Cher monsieur Onfray,

Si je vous écris aujourd’hui, c’est pour vous faire part de mes sentiments à la lecture de votre Politique du rebelle… Voilà un livre bien imposant, presque trop tant il aurait mérité des développements et éclaircissements, et qui parle de tellement de choses, qui se révèle tellement complexe, que le suivre et en venir à bout m’a coûté une réelle énergie, un réel investissement.

Voilà un livre, je crois, que l’on ne peut pas réellement aimer. Pas parce qu’il serait mauvais, mais plutôt parce qu’il nous renvoie à une part maudite que nous cherchons tous à taire. C’est que vous renvoyez à votre lecteur une angoisse inconsciente profonde : « Tu es un esclave ! », clamez-vous tout au long des pages de votre livre. Quand bien même je pense finalement, comme vous, que l’homme est prisonnier d’une société le structurant pour en faire un instrument productif, je n’ai pu en concevoir qu’un certain malaise. C’est que, confronté à l’expression même de ce que je pensais, espérant me tromper, j’ai dû me résoudre à reconnaître que mon point de vue sur le sujet trouvait un écho chez un philosophe et que donc, je ne pensais peut-être pas de travers.

Votre découpage à la Dante de la société/enfer dans lequel nous vivons m’a lui aussi beaucoup intéressé, car vous pointez avec une saisissante acuité comment la société a su stratifier l’accès au bien être en exigeant du sujet une complète servitude. Je remarque d’ailleurs que sur la partie des SDF, Patrick Declerck ne dit finalement guère plus dans son excellent essai Le sang nouveau est arrivé… Toutefois, je me permettrais une remarque concernant les délinquants. Lorsque vous pointez les méfaits de la prison sur leurs travers, je vous suis. Par contre, il y a comme une contradiction chez vous lorsque vous dites que la bonne façon de s’occuper d’eux serait de les réinsérer. Puisqu’à vous lire, on comprend que la société vous modèle pour que vous ne sortiez pas du rang, si sortir du rang était suivi d’une réinsertion, cela reviendrait finalement toujours à modeler l’individu et non pas à écouter sa voix et son angoisse. De plus, personne ne force un individu à devenir délinquant : la nécessité peut certes l’y pousser, mais j’avoue avoir du mal à plaindre un délinquant comme je plains un SDF ou un RMIste.

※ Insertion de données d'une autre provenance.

(* ===== verification/JsonAccess.v ===== *)
(** * JsonAccess: the container interface of a JSON value
      ([include/nlohmann/json.hpp], class [basic_json])

    A member function that changes the value, or gives a reference into it, is an
    action [jact]: it maps the value to a result and the value after it, also when it
    throws.  A reference is what an action on the value it refers to is run
    through: [subscript_member key m] is [m] on [j[key]], with what [operator[]] does
    to [j] on the way.  Memory is taken to be unlimited, up to [vector::max_size]. *)

From S2P Require Import Prelude CString Prog JsonValue.

(** ** Actions on a value *)

Definition jact (A : Type) : Type := json → dres A * json.

#[export] Instance jact_ret : MRet jact := λ A a j, (DOk a, j).
#[export] Instance jact_bind : MBind jact :=
  λ A B f m j,
    match m j with
    | (DOk a, j') => f a j'
    | (DThrow e, j') => (DThrow e, j')
    | (DUndef u, j') => (DUndef u, j')
    end.

Definition jthrow {A} (e : exn) : jact A := λ j, (DThrow e, j).
Definition jundef {A} (u : ub) : jact A := λ j, (DUndef u, j).
Definition jget : jact json := λ j, (DOk j, j).
Definition jput (v : json) : jact unit := λ _, (DOk tt, v).
Definition jlift {A} (r : dres A) : jact A := λ j, (r, j).

(** ** Types *)

Definition is_null (j : json) : bool := match j with JNull => true | _ => false end.
Definition is_object (j : json) : bool := match j with JObject _ => true | _ => false end.
Definition is_array (j : json) : bool := match j with JArray _ => true | _ => false end.
Definition is_string (j : json) : bool := match j with JString _ => true | _ => false end.
Definition is_structured (j : json) : bool := is_array j || is_object j.
Definition is_primitive (j : json) : bool :=
  match j with JObject _ | JArray _ | JDiscarded => false | _ => true end.

(** ** Element access *)

(** [vector::resize(n)] to a larger size. *)
Definition resize (es : list json) (n : Z) : list json :=
  es ++ replicate (Z.to_nat (n - blen es)) JNull.

(** [at(idx)]. *)
Definition at_element {A} (idx : Z) (m : jact A) : jact A := λ j,
  match j with
  | JArray es =>
      match es !! Z.to_nat idx with
      | Some v => let '(r, v) := m v in (r, JArray (<[Z.to_nat idx := v]> es))
      | None => (DThrow (ExJsonOutOfRange 401), j)
      end
  | _ => (DThrow (ExJsonType 304), j)
  end.

(** [at(key)]. *)
Definition at_member {A} (key : bytes) (m : jact A) : jact A := λ j,
  match j with
  | JObject ms =>
      match map_find key ms with
      | Some v => let '(r, v) := m v in (r, JObject (map_assign key v ms))
      | None => (DThrow (ExJsonOutOfRange 403), j)
      end
  | _ => (DThrow (ExJsonType 304), j)
  end.

(** [operator[](idx)]: [null] becomes an array, which is filled up to the index. *)
Definition subscript_element {A} (idx : Z) (m : jact A) : jact A := λ j,
  match (match j with JNull => JArray [] | _ => j end) with
  | JArray es =>
      if blen es <=? idx then
        if ARRAY_MAX_SIZE <? idx + 1 then (DThrow ExLengthError, JArray es)
        else
          let es := resize es idx in
          let '(r, v) := m JNull in (r, JArray (es ++ [v]))
      else
        let '(r, v) := m (nth (Z.to_nat idx) es JNull) in (r, JArray (<[Z.to_nat idx := v]> es))
  | j => (DThrow (ExJsonType 305), j)
  end.

(** [operator[](key)]: [null] becomes an object, in which the member is created. *)
Definition subscript_member {A} (key : bytes) (m : jact A) : jact A := λ j,
  match (match j with JNull => JObject [] | _ => j end) with
  | JObject ms =>
      let '(r, v) := m (default JNull (map_find key ms)) in (r, JObject (map_assign key v ms))
  | j => (DThrow (ExJsonType 305), j)
  end.

(** [operator[]] on a [const] value: a missing element is undefined behaviour, a missing
    member fails an assertion. *)
Definition const_subscript_element (idx : Z) (j : json) : dres json :=
  match j with
  | JArray es => match es !! Z.to_nat idx with Some v => DOk v | None => DUndef UB_out_of_bounds end
  | _ => DThrow (ExJsonType 305)
  end.

Definition const_subscript_member (key : bytes) (j : json) : dres json :=
  match j with
  | JObject ms => match map_find key ms with Some v => DOk v | None => DUndef UB_assertion end
  | _ => DThrow (ExJsonType 305)
  end.

(** ** Lookup *)

(** [find(key)], [None] for [end()]. *)
Definition find (key : bytes) (j : json) : option json :=
  match j with JObject ms => map_find key ms | _ => None end.
Definition count (key : bytes) (j : json) : Z :=
  match find key j with Some _ => 1 | None => 0 end.
Definition contains_key (key : bytes) (j : json) : bool :=
  match find key j with Some _ => true | None => false end.

(** [value(key, default_value)] for strings. *)
Definition value_of (key default_value : bytes) (j : json) : dres bytes :=
  match j with
  | JObject _ =>
      match find key j with
      | Some v => match get_string v with inl s => DOk s | inr e => DThrow e end
      | None => DOk default_value
      end
  | _ => DThrow (ExJsonType 306)
  end.

(** ** Capacity *)

Definition empty (j : json) : bool :=
  match j with
  | JNull => true
  | JArray es => match es with [] => true | _ => false end
  | JObject ms => match ms with [] => true | _ => false end
  | _ => false
  end.

Definition size (j : json) : Z :=
  match j with JNull => 0 | JArray es => blen es | JObject ms => blen ms | _ => 1 end.

(** ** Modifiers *)

(** [erase(key)]: the number of members removed. *)
Definition erase_key (key : bytes) : jact Z := λ j,
  match j with
  | JObject ms => (DOk (match map_find key ms with Some _ => 1 | None => 0 end), JObject (map_erase key ms))
  | _ => (DThrow (ExJsonType 307), j)
  end.

(** [erase(idx)]. *)
Definition erase_idx (idx : Z) : jact unit := λ j,
  match j with
  | JArray es =>
      if size j <=? idx then (DThrow (ExJsonOutOfRange 401), j)
      else (DOk tt, JArray (delete (Z.to_nat idx) es))
  | _ => (DThrow (ExJsonType 307), j)
  end.

Definition clear : jact unit := λ j,
  (DOk tt, match j with
           | JInteger _ => JInteger 0
           | JUnsigned _ => JUnsigned 0
           | JFloat _ => JFloat b#"0.0"
           | JBoolean _ => JBoolean false
           | JString _ => JString []
           | JBinary _ subtype => JBinary [] subtype
           | JArray _ => JArray []
           | JObject _ => JObject []
           | _ => j
           end).

(** [push_back(val)]. *)
Definition push_back (val : json) : jact unit := λ j,
  match j with
  | JNull => (DOk tt, JArray [val])
  | JArray es => (DOk tt, JArray (es ++ [val]))
  | _ => (DThrow (ExJsonType 308), j)
  end.

(** [push_back({key, val})] of a member: an existing one stays. *)
Definition push_back_member (key : bytes) (val : json) : jact unit := λ j,
  match j with
  | JNull => (DOk tt, JObject [(key, val)])
  | JObject ms => (DOk tt, JObject (map_emplace key val ms))
  | _ => (DThrow (ExJsonType 308), j)
  end.

(** [push_back(init)] of an initializer list. *)
Definition push_back_list (init : list json) : jact unit :=
  j ← jget;
  match is_object j, init with
  | true, [JString key; val] => push_back_member key val
  | _, _ => push_back (json_of_list init)
  end.

Definition emplace_back (val : json) : jact unit := λ j,
  match j with
  | JNull => (DOk tt, JArray [val])
  | JArray es => (DOk tt, JArray (es ++ [val]))
  | _ => (DThrow (ExJsonType 311), j)
  end.

(** [emplace(key, val)]: whether the member is new. *)
Definition emplace (key : bytes) (val : json) : jact bool := λ j,
  match (match j with JNull => JObject [] | _ => j end) with
  | JObject ms =>
      (DOk (match map_find key ms with Some _ => false | None => true end), JObject (map_emplace key val ms))
  | j => (DThrow (ExJsonType 311), j)
  end.

(** [insert(begin() + pos, val)] and [insert(begin() + pos, first, last)]. *)
Definition insert_at {A} (pos : nat) (vals l : list A) : list A := take pos l ++ vals ++ drop pos l.
Definition insert_element (pos : Z) (val : json) : jact unit := λ j,
  match j with
  | JArray es => (DOk tt, JArray (insert_at (Z.to_nat pos) [val] es))
  | _ => (DThrow (ExJsonType 309), j)
  end.

(** [update(j, merge_objects)]: the members of [j], in order, overwrite those of this
    value; objects are merged on request. *)
Fixpoint update (merge_objects : bool) (j : json) {struct j} : jact unit := λ this,
  match (match this with JNull => JObject [] | _ => this end) with
  | JObject t =>
      match j with
      | JObject ms =>
          (fix go ms : jact unit :=
             match ms with
             | [] => mret tt
             | (k, v) :: ms =>
                 this ← jget;
                 (if merge_objects && is_object v && contains_key k this
                  then at_member k (update true v) else subscript_member k (jput v));;
                 go ms
             end) ms (JObject t)
      | _ => (DThrow (ExJsonType 312), JObject t)
      end
  | this => (DThrow (ExJsonType 312), this)
  end.

(** [merge_patch(apply_patch)] (RFC 7396). *)
Fixpoint merge_patch (apply_patch : json) {struct apply_patch} : jact unit :=
  match apply_patch with
  | JObject ms =>
      this ← jget;
      (if is_object this then mret tt else jput (JObject []));;
      (fix go ms : jact unit :=
         match ms with
         | [] => mret tt
         | (k, v) :: ms =>
             (if is_null v then _ ← erase_key k; mret tt else subscript_member k (merge_patch v));;
             go ms
         end) ms
  | _ => jput apply_patch
  end.

(** ** Examples *)

Example merge_patch_example :
  merge_patch (JObject [(b#"a", JNull); (b#"b", JObject [(b#"c", JBoolean true)])])
    (JObject [(b#"a", JBoolean false); (b#"d", JNull)])
  = (DOk tt, JObject [(b#"b", JObject [(b#"c", JBoolean true)]); (b#"d", JNull)]).
Proof. reflexivity. Qed.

Concernant la partie sur l’art et l’action politique, la sculpture de soi et l’idéal à incarner, j’ai finalement peu de choses à dire si ce n’est : y croyez-vous réellement ? Je ne nie pas que l’exemple d’un homme soit essentiel à ce qu’un autre homme prenne exemple et essaye à son tour de sortir du rang, mais convenez qu’il y a là une formidable impression d’impossibilité. La sculpture de soi en idéal nietzschéen ne me paraît pas réellement probante. Un ouvrier, cassé par une journée de travail et les brimades diverses que vous dénoncez, aura-t-il la force, le soir, de se plonger dans les livres de philosophie et de remettre sa vie en question ? Cette posture n’est-elle pas limitée à quelques intellectuels libres de leur temps ? Intellectuel que vous incarnez d’ailleurs : l’université populaire de Caen prouve que vos propos sont relayés par une réelle action à la différence d’un Bernard Henry Lévy jamais nommé, mais dont l’ombre apparaît à de nombreux recoins de votre texte. Je crois deviner (mais sans doute ai-je tort) que vous lui en voulez d’autant plus que sa Barbarie à Visage Humain n’est finalement pas si éloignée que cela de certaines de vos constatations sur l’Etat.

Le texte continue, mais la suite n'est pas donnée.